The math is straightforward. A t3.large instance costs approximately $0.0832 per hour in us-east-1. Running 24/7, that adds up to roughly $60 per month. If your actual build time totals 40 minutes per day, you are paying for over 23 hours of idle capacity every single day. Across a year, you spend $720 on build infrastructure that sits unused 97% of the time.

Workload nodes face a similar challenge. Your application traffic peaks during business hours but drops to a trickle overnight. Cluster Autoscaler eventually scales down, but the delay means you pay for capacity you do not need during quiet periods. And because ASGs use homogeneous instance types, you cannot easily mix smaller instances for light workloads with larger instances for heavy ones.

How Karpenter Solves the Idle Node Problem

Karpenter takes a fundamentally different approach. Instead of managing Auto Scaling Groups, it directly provisions EC2 instances in response to pending pods. When a build pod is created, Karpenter evaluates its resource requirements, selects the optimal instance type from a configurable set, and launches the instance within seconds. When the build completes and the pod terminates, Karpenter begins a consolidation countdown. If no new workloads arrive before the timer expires, the node is terminated.

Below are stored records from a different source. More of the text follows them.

(** The first loop of [Convert] is a sequence of registrations. *)
Lemma registerAll_registerEach (files : list FileDescriptorProto) :
  forall g : ProtoPackage,
    registerAll g files = registerEach g (registrationsOf files).
Proof.
  unfold registerAll, registerEach, registrationsOf.
  induction files as [|file files IH]; intros g; [reflexivity|].
  cbn [fold_left flat_map]. rewrite fold_left_app, <- IH. f_equal.
  unfold registerFile. generalize g.
  induction (file_MessageType file) as [|m ms IHm]; intros g0;
    [reflexivity|].
  cbn [fold_left map fst snd]. apply IHm.
Qed.

Lemma joinDots_cons (c : string) (rest : list string) :
  rest <> [] -> joinDots (c :: rest) = c ++ String sep (joinDots rest).
Proof. destruct rest; [contradiction|reflexivity]. Qed.

Lemma joinDots_snoc (l : list string) (n : string) :
  l <> [] -> joinDots (l ++ [n]) = joinDots l ++ String sep n.
Proof.
  induction l as [|c l IH]; [contradiction|]. intros _.
  destruct l as [|c' l]; [reflexivity|].
  change (c ++ String sep (joinDots ((c' :: l) ++ [n])) =
          (c ++ String sep (joinDots (c' :: l))) ++ String sep n).
  rewrite IH by discriminate.
  generalize (joinDots (c' :: l)). intros t. clear.
  induction c as [|x c IHc]; [reflexivity|].
  change (String x (c ++ String sep (t ++ String sep n)) =
          String x ((c ++ String sep t) ++ String sep n)).
  f_equal. exact IHc.
Qed.

Lemma joinDots_Split (s : string) : joinDots (Split s) = s.
Proof.
  induction s as [|c r IH]; [reflexivity|]. simpl.
  destruct (Ascii.eqb_spec c sep) as [->|Hc].
  - rewrite joinDots_cons by apply Split_nonnil. rewrite IH. reflexivity.
  - destruct (Split r) as [|h t] eqn:E; [destruct (Split_nonnil r E)|].
    destruct t as [|h' t]; simpl in *; rewrite <- IH; reflexivity.
Qed.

This architecture enables true scale-to-zero for build infrastructure. Your build nodes exist only during active builds. The cost of running two 10-minute builds per day drops from $60 per month to roughly $0.55, assuming the same t3.large instance type. That represents a 99% reduction in build infrastructure costs.

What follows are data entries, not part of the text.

(** * japan-stock-mcp: [scripts/fetch_financials.py]

    A shallow embedding of the financial-data fetcher and the properties
    of its field mapping, its error handling and its output encoding.

    The script is a single function, [get_financial_data], plus a
    command-line entry point.  Python values are embedded as the
    inductive type [pyval]; Python [str] is a list of Unicode code
    points; [float] is IEEE binary64 as specified by [SpecFloat];
    exceptions are the [Raised] branch of [outcome]; the provider call
    and the [print] calls are events appended to a trace.  The streams
    are modelled as text; which texts standard output refuses to encode
    is a matter of the environment and is a parameter, and
    [json.dumps] raises on the values the interpreter refuses to
    convert.  Both calls are inside the [try] of the script, so their
    exceptions reach its handler. *)

From Stdlib Require Import ZArith NArith List Bool Ascii String Lia.
From Stdlib Require Import DecimalString.
From Stdlib Require Import Floats.SpecFloat.
From ExtLib Require Import Structures.Monad Structures.MonadExc.
Import ListNotations.
Import MonadNotation.
Local Open Scope monad_scope.
Local Open Scope Z_scope.
Set Warnings "-register-all".

(** ** Python strings *)

(** A Python [str] is a sequence of Unicode code points. *)
Definition pystr := list N.

(** An ASCII literal of the source, as a [pystr]. *)
Definition str (s : string) : pystr :=
  map N_of_ascii (list_ascii_of_string s).
Arguments str s%_string.

Fixpoint str_eqb (a b : pystr) : bool :=
  match a, b with
  | [], [] => true
  | x :: a', y :: b' => N.eqb x y && str_eqb a' b'
  | _, _ => false
  end.

(** [s.startswith(p)] *)
Fixpoint str_startswith (p s : pystr) : bool :=
  match p, s with
  | [], _ => true
  | x :: p', y :: s' => N.eqb x y && str_startswith p' s'
  | _ :: _, [] => false
  end.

For workload nodes, Karpenter provides equally significant benefits. It consolidates underutilized nodes by moving pods to fewer, better-utilized instances and terminating the empty ones. It automatically selects smaller instance types during low-traffic periods and larger ones during peak load. And it replaces nodes before they reach a configurable age, keeping your fleet on current AMIs without manual intervention.

Convox makes Karpenter accessible without requiring you to understand the underlying Kubernetes primitives. You enable Karpenter with a rack parameter, configure your preferences through simple key-value settings, and Convox handles the NodePool definitions, EC2NodeClass configurations, IAM roles, and SQS interruption queues that Karpenter requires.

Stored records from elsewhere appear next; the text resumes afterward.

(** Whatever [_execute_tool_call] returns carries the id of its call. *)
Lemma execute_tool_call_id self tool_call w r w' :
  _execute_tool_call self tool_call w = (Ok r, w') ->
  fer_call_id r = fc_id tool_call.
Proof.
  pose proof (execute_tool_call_cases self tool_call w) as Hc.
  destruct (resolve _ _) as [tool|].
  2:{ destruct Hc as (msg & ->). by intros; simplify_eq. }
  destruct (json_loads _); [rewrite Hc; by intros; simplify_eq|].
  destruct (run_json _ _ _) as [[result|e] w1].
  - destruct (return_value_as_string _ _) as [str|e]; rewrite Hc;
      [by intros; simplify_eq|].
    destruct (is_Exception e); by intros; simplify_eq.
  - rewrite Hc. destruct (is_Exception e); by intros; simplify_eq.
Qed.

(** With tools that raise nothing but [Exception]s, nothing leaves
    [_execute_tool_call] as an exception. *)
Lemma execute_tool_call_total self tool_call w :
  raises_only_Exception self ->
  exists r w', _execute_tool_call self tool_call w = (Ok r, w').
Proof.
  intros Hex.
  pose proof (execute_tool_call_cases self tool_call w) as Hc.
  destruct (resolve _ _) as [tool|] eqn:Er.
  2:{ destruct Hc as (msg & ->). eauto. }
  apply resolve_in_registry, Hex in Er as [Hrun Hconv].
  destruct (json_loads _); [rewrite Hc; eauto|].
  destruct (run_json _ _ _) as [[result|e] w1] eqn:Erun.
  - destruct (return_value_as_string _ _) as [str|e] eqn:Es; rewrite Hc;
      [eauto|].
    rewrite (Hconv _ _ Es). eauto.
  - rewrite Hc, (Hrun _ _ _ _ Erun). eauto.
Qed.

(** A failing call returns an error description, under its own id. *)
Lemma execute_tool_call_failure self tool_call w :
  call_failure self tool_call w ->
  exists msg w',
    _execute_tool_call self tool_call w =
      (Ok (mkFER ("Error: " +:+ msg) (fc_id tool_call)), w').
Proof.
  pose proof (execute_tool_call_cases self tool_call w) as Hc.
  intros [Hr|tool msg Hr Hj|tool arguments e w' Hr Hj Hrun He
          |tool arguments result e w' Hr Hj Hrun Hs He];
    rewrite Hr in Hc; try rewrite Hj in Hc; try rewrite Hrun in Hc;
    try rewrite Hs in Hc; try rewrite He in Hc; eauto.
  destruct Hc as (msg & ->). eauto.
Qed.

(** ** The tool-execution phase *)

(** What every result of the phase satisfies with respect to the request
    at its position. *)
Lemma execute_all_Forall2 self requests sched w results w' :
  Asyncio.gather (_execute_tool_call self) requests sched w
    = (Ok results, w') ->
  Forall2
    (fun tool_call r =>
       fer_call_id r = fc_id tool_call /\
       exists wi wi', _execute_tool_call self tool_call wi = (Ok r, wi'))
    requests results.
Proof.
  apply gather_Forall2. intros x s b s' _ Hx. split; [|eauto].
  by eapply execute_tool_call_id.
Qed.

(** C1. The results of the tool-execution phase are as many as the
    requests, and the result at each position carries the call id of the
    request at that position, for every completion order [sched]; and
    with tools that raise nothing but [Exception]s the phase does
    produce its results. *)
Theorem tool_results_match_requests (self : AssistantAgent)
    (requests : list FunctionCall) (sched : list nat) (w : World) :
  (forall results w',
     Asyncio.gather (_execute_tool_call self) requests sched w
       = (Ok results, w') ->
     length results = length requests /\
     forall i tool_call,
       requests !! i = Some tool_call ->
       fer_call_id <$> results !! i = Some (fc_id tool_call)) /\
  (raises_only_Exception self ->
   exists results w',
     Asyncio.gather (_execute_tool_call self) requests sched w
       = (Ok results, w')).
Proof.
  split.
  - intros results w' Hrun. apply execute_all_Forall2 in Hrun.
    split; [symmetry; by eapply Forall2_length|].
    intros i tool_call Hi.
    destruct (Forall2_lookup_l _ _ _ _ _ Hrun Hi) as (r & -> & Hid & _).
    simpl. by rewrite Hid.
  - intros Hex. apply gather_total. intros x s _.
    by apply execute_tool_call_total.
Qed.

Enabling Karpenter on Your Convox Rack

Karpenter uses a two-parameter enablement model. The first parameter, karpenter_auth_mode, prepares your EKS cluster by migrating it to the required access mode and applying discovery tags to subnets and security groups. This is a one-way migration that cannot be reverted. The second parameter, karpenter_enabled, deploys the Karpenter controller and creates the NodePools that manage your workload and build nodes.

Most users enable both parameters in a single command:

$ convox rack params set karpenter_auth_mode=true karpenter_enabled=true -r rackName
Setting parameters... OK

Once enabled, Karpenter manages two distinct NodePools. The workload NodePool handles your application services, scaling based on pending pods and consolidating underutilized nodes. The build NodePool, created when build_node_enabled=true, handles build pods exclusively and scales to zero when no builds are running.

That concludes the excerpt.